**Instructions for the task**
The lines from the one containing "[unsigned int] by the return. *)" through the end of the entries are what to output; reproduce them exactly and add nothing.

**Materials provided**
──────────────────────────────
(* ===== verification/Resources.v ===== *)
(** The resources an access to a Ruby cache occupies: the banks of the data and
    tag arrays ([structures/BankedArray]) and the pipelined atomic units
    ([structures/ALUFreeListArray]). *)

From stdpp Require Import prelude list sorting.
From Stdlib Require Import ZArith Lia.
From S2P Require Import Prelude Bits.

Open Scope Z_scope.

(** ** BankedArray *)

Module BankedArray.

Record AccessRecord := mkRecord { idx : Z; startAccess : Z; endAccess : Z }.

(** [bankBits] is set by the constructor only when there are banks. *)
Record t := mk {
  banks : Z; clockPeriod : Z; bankBits : option Z; startIndexBit : Z;
  busyBanks : list AccessRecord }.

Definition new (banks startIndexBit : Z) : res t :=
  let* bits := (if banks =? 0 then Ok None
                else rmap Some (IntMath.floorLog2 4 banks)) in
  Ok (mk banks 0 bits startIndexBit
         (replicate (Z.to_nat banks) (mkRecord 0 0 0))).

(** [idx % banks] is a division of signed 64-bit values, converted to
    [unsigned int] by the return. *)
Definition mapIndexToBank (a : t) (idx : Z) : res Z :=
  if banks a =? 1 then Ok 0
  else let* _ := require (negb (banks a =? 0)) EUndef in
       Ok (u32 (Z.rem idx (banks a))).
──────────────────────────────
**Response below**
    [unsigned int] by the return. *)
Definition mapIndexToBank (a : t) (idx : Z) : res Z :=
  if banks a =? 1 then Ok 0
  else let* _ := require (negb (banks a =? 0)) EUndef in
       Ok (u32 (Z.rem idx (banks a))).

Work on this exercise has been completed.